The Duluth Entertainment Convention Center and Visit Duluth tourism office face a financial crisis from a steep decline in revenue from the city’s depleted tourism tax collections due to the pandemic. But some business leaders on the DECC board view the downturn as an opportunity to do something that perhaps needed doing long before, according to the Duluth News Tribune.

DECC board member and Bent Paddle Brewing Co. co-founder Laura Mullen sees much promise in combining operations with Visit Duluth and noted that many other convention centers across the nation also handle destination marketing for their communities, as well.

“It just seems like a natural thing that Duluth should get onboard with,” she said.

Karen Pionk, DECC board president and general manager of the Sheraton Duluth Hotel, pointed to the success other communities have had with similar business models. She recently read a report from a convention bureau in Little Rock, Arkansas, and described the sense of excitement she felt at the prospect of following suit.

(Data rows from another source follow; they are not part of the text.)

(** Whitespace is neither a sign nor a digit. *)
Lemma space_not_literal (c : N) :
  isspace c = true ->
  (c =? 45)%N = false /\ (c =? 43)%N = false /\ digit_value c = None.
Proof.
  intros H. apply isspace_cases in H. cbn [In] in H.
  repeat (destruct H as [<- | H]; [repeat split |]).
  contradiction.
Qed.

Lemma int_lstrip_subset (s : pystr) (c : N) : In c (int_lstrip s) -> In c s.
Proof.
  induction s as [|x s IH]; [auto |].
  cbn [int_lstrip]. destruct (int_space x); [| auto].
  intros H. right. apply IH, H.
Qed.

Lemma int_strip_subset (s : pystr) (c : N) : In c (int_strip s) -> In c s.
Proof.
  unfold int_strip. intros H.
  apply int_lstrip_subset, in_rev, int_lstrip_subset, in_rev.
  exact H.
Qed.

(** [int()] raises on a string that is whitespace throughout. *)
Lemma py_int_whitespace (s : pystr) : forallb isspace s = true -> py_int s = None.
Proof.
  intros Hall. rewrite forallb_forall in Hall. unfold py_int.
  destruct (int_strip s) as [|c r] eqn:Hs; [reflexivity |].
  assert (Hc : isspace c = true).
  { apply Hall, int_strip_subset. rewrite Hs. left. reflexivity. }
  destruct (space_not_literal _ Hc) as (H45 & H43 & Hd).
  rewrite H45, H43. cbn [orb].
  destruct (max_str_digits <? digit_count (c :: r))%N; [reflexivity |].
  cbn [parse_digits]. rewrite Hd, andb_false_r. reflexivity.
Qed.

“What they present and how they’ve done it is amazing. You can see growth — continuous — and you can see how things are deployed and the benefits,” she said.

The executives’ plan for streamlining the two financially shaky organizations into a single entity ran into opposition from the former head of the city’s bureaucracy, ex-mayor Dan Ness, now a DECC board member.

“I question whether or not we as a board have had adequate time to really consider: What does this mean to take on this scope of responsibility? Because essentially what we’re being asked to do is, as the umbrella organization for this potential merger, is take on the destination marketing for the greater Duluth area,” Ness said.

“Especially now, while we’re in crisis, we don’t have the capacity, I don’t think, to take that on and to do so responsibly,” he [Ness] said.

Ness suggested putting off the proposed merger in order to conduct a study of the ramifications. But Duluth chief administrative officer Noah Schuchman provided a reality check, noting a decision one way or another has to be made this month, not next year, in order to best utilize taxpayer dollars.

Schuchman said he remains convinced a merger “does feel like the right move and the right way to use public resources that are limited and that we do need to get as much as possible out of.”

In the end, the board meeting provided a window into the difference a private sector approach can potentially make in meeting public sector challenges.

As for the timing, Mullen said she sees “opportunity in the pandemic, in that there is inherent downtime right now with staff.”

“I know I have it at Bent Paddle,” she said. “There’s just less going on in your day-to-day world, and because of the nature of the DECC and Visit Duluth there are fewer conventions. There is less moving around of people. So, it might be the perfect opportunity to engage something like this.”

A final decision will likely come at the next DECC board meeting on December 30.